Longtemps, on a cru que les agrégats de protéines toxiques caractéristiques de la maladie d'Alzheimer se propageaient d'une région du cerveau à l'ensemble. Des recherches récentes indiquent qu'ils sont présents dès le départ dans plusieurs zones. Ces insights ouvrent la voie à de nouveaux traitements.
Cette découverte provient d'une étude menée par une équipe internationale, incluant des scientifiques de l'Université de Cambridge. Ils ont analysé les cerveaux de patients décédés d'Alzheimer, combinés à des scintigraphies de personnes présentant des troubles cognitifs légers ou une démence avancée.
La maladie d'Alzheimer se caractérise par des amas de protéines tau et de bêta-amyloïde. Traditionnellement, on pensait que ces agrégats naissaient en un point précis avant de se propager comme une réaction en chaîne.
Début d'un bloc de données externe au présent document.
(** X8. An option set over I2C is stored as received, with no range
    check, and is what a following [requestEvent] reports at index
    [operation - 2]; the four boolean options are stored as "the byte
    is 1". No other reported byte changes. *)
Theorem i2c_set_then_get (nowMillis operation v : Z) (rest : list Z)
    (st : Persisted) (e : EEPROM) :
  I2C_SET_OPTION_12_24 <= operation <= I2C_SET_OPTION_CYCLE_SPEED ->
  0 <= v <= 255 ->
  requestEvent (fst (receiveEvent nowMillis (operation :: v :: rest) st e))
  = <[Z.to_nat (operation - 2) :=
        if operation <=? I2C_SET_OPTION_SUPPRESS_ACP
        then boolByte (v =? 1) else v]> (requestEvent st).
Proof.
  intros Hop Hv. destruct st as [[c t] h].
  unfold I2C_SET_OPTION_12_24, I2C_SET_OPTION_CYCLE_SPEED in Hop.
  assert (Ev : byte v = v) by (apply byte_id; lia).
  assert (Hcases : operation = 2 \/ operation = 3 \/ operation = 4
                   \/ operation = 5 \/ operation = 6 \/ operation = 7
                   \/ operation = 8 \/ operation = 9 \/ operation = 10
                   \/ operation = 11 \/ operation = 12 \/ operation = 13
                   \/ operation = 14 \/ operation = 15 \/ operation = 16) by lia.
  assert (Eo : byte operation = operation) by (apply byte_id; lia).
  unfold receiveEvent, wireRead. rewrite Ev, Eo.
  repeat (destruct Hcases as [-> | Hcases]); try subst operation;
    closed_tests; cbn -[byte Z.eqb]; rewrite ?Ev; reflexivity.
Qed.

Lemma i2c_set_then_get_witness :
  requestEvent (fst (receiveEvent 0 [I2C_SET_OPTION_FADE_STEPS; 0]
                       (defaults, Clock.mkDateTime 0 0 0 0 0 0 0 0 0 None false 0,
                        HVGen.initial) (fun _ => 255)))
  !! 8%nat = Some 0.
Proof.
  rewrite (i2c_set_then_get 0 I2C_SET_OPTION_FADE_STEPS 0 []); [reflexivity| |];
    ground.
Defined.

Lemma setHourMode_same (t : Clock.DateTime) :
  Clock.setHourMode (Clock.hourMode t) t = t.
Proof. now destruct t. Qed.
Les chercheurs se sont focalisés sur les amas de tau et ont révélé une autre réalité : la progression dépend principalement de la vitesse de multiplication locale des agrégats, plutôt que de leur propagation. Ils suspectent une apparition simultanée dans plusieurs régions dès les débuts de la maladie.
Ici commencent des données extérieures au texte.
Lemma hf_best_match_max pvs pool m0 l0 :
  let r := HF.best_match pvs pool m0 l0 in
  m0 <= fst r /\
  (forall pv c rv, In pv pvs -> In (c, rv) (HF.candidates pool) -> cosine pv rv <= fst r) /\
  ((fst r = m0 /\ snd r = l0) \/
   exists pv c rv, In pv pvs /\ In (c, rv) (HF.candidates pool) /\
                   fst r = cosine pv rv /\ snd r = HF.label c).
Proof.
  revert m0 l0. induction pvs as [|pv rest IH]; intros m0 l0; cbv zeta.
  - simpl. split; [lra|]. split; [intros pv c rv []|]. left. split; reflexivity.
  - cbn [HF.best_match].
    pose proof (hf_scan_max pv (HF.candidates pool) m0 l0) as Hs. cbv zeta in Hs.
    destruct (HF.scan_candidates pv (HF.candidates pool) m0 l0) as [m1 l1].
    cbn [fst snd] in Hs. destruct Hs as (Hle1 & Hall1 & Hcase1).
    specialize (IH m1 l1). cbv zeta in IH. destruct IH as (Hle & Hall & Hcase).
    split; [lra|]. split.
    + intros pv' c rv [<-|Hin] Hc.
      * pose proof (Hall1 c rv Hc). lra.
      * apply (Hall pv' c rv Hin Hc).
    + destruct Hcase as [[Hm Hl]|(pv' & c & rv & Hin & Hc & Hm & Hl)].
      * destruct Hcase1 as [[Hm1 Hl1]|(c & rv & Hc & Hm1 & Hl1)].
        -- left. split; congruence.
        -- right. exists pv, c, rv. split; [now left|]. split; [exact Hc|].
           split; congruence.
      * right. exists pv', c, rv. split; [now right|]. repeat split; assumption.
Qed.

(** X18.  The three nested loops of the hosted-inference server return
    the greatest similarity over all pairs of an embedded photo and a
    reference vector of the candidate pool (photos are compared one by
    one, not averaged), with the label of a group that reaches it.  With
    no photo, an empty pool, or all pairs at -1, the similarity stays -1
    and the label ["none"]. *)
Theorem hf_best_match_is_maximum (photoVecs : list NVec) (pool : list HF.Cluster) :
  let maxSim := fst (HF.best_match photoVecs pool (-1) "none") in
  let bestLabel := snd (HF.best_match photoVecs pool (-1) "none") in
  -1 <= maxSim <= 1 /\
  (forall pv c rv, In pv photoVecs -> In c pool -> In rv (HF.vecs c) ->
                   cosine pv rv <= maxSim) /\
  ((maxSim = -1 /\ bestLabel = "none"%string) \/
   exists pv c rv, In pv photoVecs /\ In c pool /\ In rv (HF.vecs c) /\
                   maxSim = cosine pv rv /\ bestLabel = HF.label c).
Proof.
  cbv zeta.
  pose proof (hf_best_match_max photoVecs pool (-1) "none") as H. cbv zeta in H.
  destruct H as (Hle & Hall & Hcase).
  split; [|split].
  - split; [exact Hle|].
    destruct Hcase as [[Hm _]|(pv & c & rv & _ & _ & Hm & _)].
    + rewrite Hm. lra.
    + rewrite Hm. apply cosine_bounds.
  - intros pv c rv Hpv Hc Hrv. apply (Hall pv c rv Hpv).
    apply candidates_in. split; assumption.
  - destruct Hcase as [Hsame|(pv & c & rv & Hpv & Hc & Hm & Hl)].
    + left. exact Hsame.
    + right. apply candidates_in in Hc as [Hc Hrv].
      exists pv, c, rv. repeat split; assumption.
Qed.

(** ** The demo server *)

Lemma demo_decide_mono x y :
  x <= y -> (decision_rank (Demo.demo_decide x) <= decision_rank (Demo.demo_decide y))%nat.
Proof.
  intros H. unfold Demo.demo_decide.
  destruct (Rle_dec 0.65 x), (Rle_dec 0.65 y), (Rle_dec 0.35 x), (Rle_dec 0.35 y);
    simpl; try lia; lra.
Qed.

(** X19.  The score of the demo server is a number in [0, 1) read off
    the hash of the urls.  The two nudges never move a decision down: a
    height of 175 or more lifts the score to at least 0.35, so that such
    a submission is never rejected, and an age below 19 adds 0.05 up to
    the cap of 0.99, which can lower a score above 0.99 but leaves it at
    "proceed".  Without a nudge the score is the hashed number itself. *)
Theorem demo_nudges_never_hurt (E : Env) (req : Request) :
  let c0 := IZR (Z.of_N (sha256_prefix E 8 (join "|" (photos req)) mod 10000)) / 10000 in
  let c := Demo.demo_confidence E req in
  0 <= c < 1 /\
  Rmin c0 0.99 <= c /\
  (decision_rank (Demo.demo_decide c0) <= decision_rank (Demo.demo_decide c))%nat /\
  (Demo.tall (height_cm req) = true -> 0.35 <= c /\ Demo.demo_decide c <> reject) /\
  (Demo.tall (height_cm req) = false -> Demo.young (age req) = false -> c = c0).
Proof.
  cbv zeta. unfold Demo.demo_confidence. cbv zeta.
  set (n := (sha256_prefix E 8 (join "|" (photos req)) mod 10000)%N).
  assert (Hn : (n < 10000)%N) by (apply N.mod_lt; discriminate).
  assert (H0 : (0 <= Z.of_N n <= 9999)%Z) by lia.
  destruct H0 as [Hlo Hhi]. apply IZR_le in Hlo, Hhi.
  set (c0 := IZR (Z.of_N n) / 10000).
  assert (Hc0 : 0 <= c0 <= 0.9999) by (unfold c0; lra).
  assert (Hmin : Rmin c0 0.99 <= c0) by apply Rmin_l.
  assert (Hmin' : Rmin c0 0.99 <= 0.99) by apply Rmin_r.
  assert (Hdec : forall c, Rmin c0 0.99 <= c ->
            (decision_rank (Demo.demo_decide c0) <= decision_rank (Demo.demo_decide c))%nat).
  { intros c Hc. unfold Rmin in Hc. destruct (Rle_dec c0 0.99).
    - apply demo_decide_mono, Hc.
    - unfold Demo.demo_decide at 2.
      destruct (Rle_dec 0.65 c); [|lra].
      destruct (Demo.demo_decide c0); simpl; lia. }
  assert (Hrej : forall c, 0.35 <= c -> Demo.demo_decide c <> reject).
  { intros c Hc. unfold Demo.demo_decide.
    destruct (Rle_dec 0.65 c); [discriminate|].
    destruct (Rle_dec 0.35 c); [discriminate|lra]. }
  assert (Hfin : forall c, 0 <= c < 1 -> Rmin c0 0.99 <= c ->
            forall t y : bool,
              (t = true -> 0.35 <= c) ->
              (t = false -> y = false -> c = c0) ->
              0 <= c < 1 /\ Rmin c0 0.99 <= c /\
              (decision_rank (Demo.demo_decide c0)
               <= decision_rank (Demo.demo_decide c))%nat /\
              (t = true -> 0.35 <= c /\ Demo.demo_decide c <> reject) /\
              (t = false -> y = false -> c = c0)).
  { intros c Hr Hm t y Ht Hty.
    split; [exact Hr|]. split; [exact Hm|]. split; [apply Hdec, Hm|].
    split; [|exact Hty].
    intros Htt. split; [apply Ht, Htt | apply Hrej, Ht, Htt]. }
  destruct (Demo.tall (height_cm req)), (Demo.young (age req)).
  - assert (H1 : c0 <= Rmax c0 0.35) by apply Rmax_l.
    assert (H2 : 0.35 <= Rmax c0 0.35) by apply Rmax_r.
    assert (H3 : Rmax c0 0.35 <= 0.9999) by (apply Rmax_lub; lra).
    assert (H4 : Rmin (Rmax c0 0.35 + 0.05) 0.99 <= 0.99) by apply Rmin_r.
    assert (H5 : Rmin c0 0.99 <= Rmin (Rmax c0 0.35 + 0.05) 0.99)
      by (apply Rmin_glb; lra).
    assert (H6 : 0.35 <= Rmin (Rmax c0 0.35 + 0.05) 0.99) by (apply Rmin_glb; lra).
    apply Hfin; [lra | exact H5 | intros _; exact H6 | discriminate].
  - assert (H1 : c0 <= Rmax c0 0.35) by apply Rmax_l.
    assert (H2 : 0.35 <= Rmax c0 0.35) by apply Rmax_r.
    assert (H3 : Rmax c0 0.35 <= 0.9999) by (apply Rmax_lub; lra).
    apply Hfin; [lra | lra | intros _; exact H2 | discriminate].
  - assert (H4 : Rmin (c0 + 0.05) 0.99 <= 0.99) by apply Rmin_r.
    assert (H5 : Rmin c0 0.99 <= Rmin (c0 + 0.05) 0.99) by (apply Rmin_glb; lra).
    assert (H6 : 0 <= Rmin (c0 + 0.05) 0.99) by (apply Rmin_glb; lra).
    apply Hfin; [lra | exact H5 | discriminate | discriminate].
  - apply Hfin; [lra | exact Hmin | discriminate | reflexivity].
Qed.

(** ** What it takes to proceed *)

Lemma heightScoreFactory_range p h : 0 <= heightScoreFactory p h <= 1.
Proof.
  destruct h as [x|]; [exact (heightScore_range p x) | simpl; lra].
Qed.

Lemma photo_term_range n : 0 <= photo_term n <= 0.6.
Proof. destruct n; simpl; lra. Qed.

Lemma rule_only_ok E cfg req (s : RuleOnly.St) body s' :
  RuleOnly.evaluate E cfg req s = (inr (Ok body), s') ->
  let P := PREFS_old (GEN_of (gender req)) in
  let conf := blend_old (measScore Part002Old (GEN_of (gender req))
                                   (parseMeas (measurements req)))
                        (heightScoreFactory (p_height P) (height_cm req))
                        (List.length (photos req)) (tinyNoise E (photos req)) in
  rule_confidence body = conf /\ rule_decision body = decide conf.
Proof.
  unfold RuleOnly.evaluate.
  destruct (auth_fails (EVALUATOR_API_KEY cfg) (authorization req)); [discriminate|].
  destruct (photos req) as [|p ps]; [discriminate|].
  unfold bind, record, modify, ret. intros H. injection H as <- _.
  cbv zeta. split; reflexivity.
Qed.

(** X20.  The older rule-only server never answers "proceed" to a
    submission whose measurements do not parse: its confidence stays
    below 0.54.  With no height either the confidence stays below 0.19
    and the answer is "reject", however many photos come along. *)
Theorem rule_only_needs_measurements (E : Env) (cfg : Config) (req : Request)
    (s s' : RuleOnly.St) (body : RuleBody) :
  RuleOnly.evaluate E cfg req s = (inr (Ok body), s') ->
  parseMeas (measurements req) = None ->
  rule_confidence body < 0.54 /\
  rule_decision body <> proceed /\
  (height_cm req = None ->
   rule_confidence body < 0.19 /\ rule_decision body = reject).
Proof.
  intros Hrun Hm.
  destruct (rule_only_ok E cfg req s body s' Hrun) as [Hc Hd]. cbv zeta in Hc, Hd.
  rewrite Hm, measScore_none in Hc, Hd.
  unfold blend_old in Hc, Hd.
  pose proof (tinyNoise_range E (photos req)) as Hn.
  pose proof (photoBoost_range (List.length (photos req))) as Hb.
  pose proof (photo_term_range (List.length (photos req))) as Ht.
  set (P := PREFS_old (GEN_of (gender req))) in *.
  assert (Hh : 0 <= heightScoreFactory (p_height P) (height_cm req) <= 1).
  { apply heightScoreFactory_range. }
  set (hs := heightScoreFactory (p_height P) (height_cm req)) in *.
  set (z := tinyNoise E (photos req)) in *.
  set (pb := photoBoost (List.length (photos req))) in *.
  set (pt := photo_term (List.length (photos req))) in *.
  pose proof (clamp01_bounds (0.55 * 0 + 0.35 * hs + 0.10 * pt + pb + z)) as Hcl.
  assert (Hid : clamp01 (0.55 * 0 + 0.35 * hs + 0.10 * pt + pb + z)
                = 0.55 * 0 + 0.35 * hs + 0.10 * pt + pb + z)
    by (apply clamp01_id; lra).
  rewrite Hid in Hc, Hd.
  split; [lra|]. split.
  - rewrite Hd. unfold decide. destruct (Rle_dec 0.70 _); [lra|].
    destruct (Rle_dec 0.45 _); discriminate.
  - intros Hnone.
    assert (Hz : hs = 0) by (unfold hs; rewrite Hnone; reflexivity).
    split; [lra|]. rewrite Hd. apply decide_reject. lra.
Qed.

Lemma rule_only_needs_measurements_witness :
  exists body s',
    RuleOnly.evaluate dead_env (test_config false) bare_request init_state
    = (inr (Ok body), s') /\
    rule_confidence body < 0.54 /\
    rule_decision body <> proceed /\
    (height_cm bare_request = None ->
     rule_confidence body < 0.19 /\ rule_decision body = reject).
Proof.
  eexists _, _. split; [reflexivity|].
  apply (rule_only_needs_measurements dead_env (test_config false) bare_request
           init_state _ _ eq_refl eq_refl).
Defined.

Lemma decide_mono x y :
  x <= y -> (decision_rank (decide x) <= decision_rank (decide y))%nat.
Proof.
  intros H. unfold decide.
  destruct (Rle_dec 0.70 x), (Rle_dec 0.70 y), (Rle_dec 0.45 x), (Rle_dec 0.45 y);
    simpl; try lia; lra.
Qed.

Lemma blend_mono ms ms' hs hs' fs fs' n z :
  ms <= ms' -> hs <= hs' -> fs <= fs' -> blend ms hs fs n z <= blend ms' hs' fs' n z.
Proof. intros. unfold blend. apply clamp01_mono. lra. Qed.

Lemma blend_old_mono ms ms' hs hs' n z :
  ms <= ms' -> hs <= hs' -> blend_old ms hs n z <= blend_old ms' hs' n z.
Proof. intros. unfold blend_old. apply clamp01_mono. lra. Qed.

Lemma prefs_height_wf g : wf_height (p_height (PREFS g)).
Proof. destruct g; [apply female_height_wf | apply male_height_wf | apply female_height_wf]. Qed.

Lemma prefs_old_height_wf g : wf_height (p_height (PREFS_old g)).
Proof.
  destruct g; [apply female_height_wf | apply male_height_old_wf | apply female_height_wf].
Qed.

Lemma heightScoreFactory_mono p h h' :
  wf_height p -> h <= h' ->
  heightScoreFactory p (Some h) <= heightScoreFactory p (Some h').
Proof. intros Hwf H. exact (heightScore_mono p Hwf h h' H). Qed.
La plupart des études sur Alzheimer utilisent des modèles animaux, car la maladie humaine évolue sur des décennies et n'est confirmée qu'à l'autopsie. Cette recherche est la première à cartographier son évolution chez l'humain.
Pour les futurs médicaments, les experts préconisent de cibler la prolifération des agrégats toxiques plutôt que leur propagation.
Image : IRM d'un cerveau sain (gauche) comparé à celui d'une personne atteinte d'Alzheimer (droite).
Résultats publiés dans Science Advances en 2020.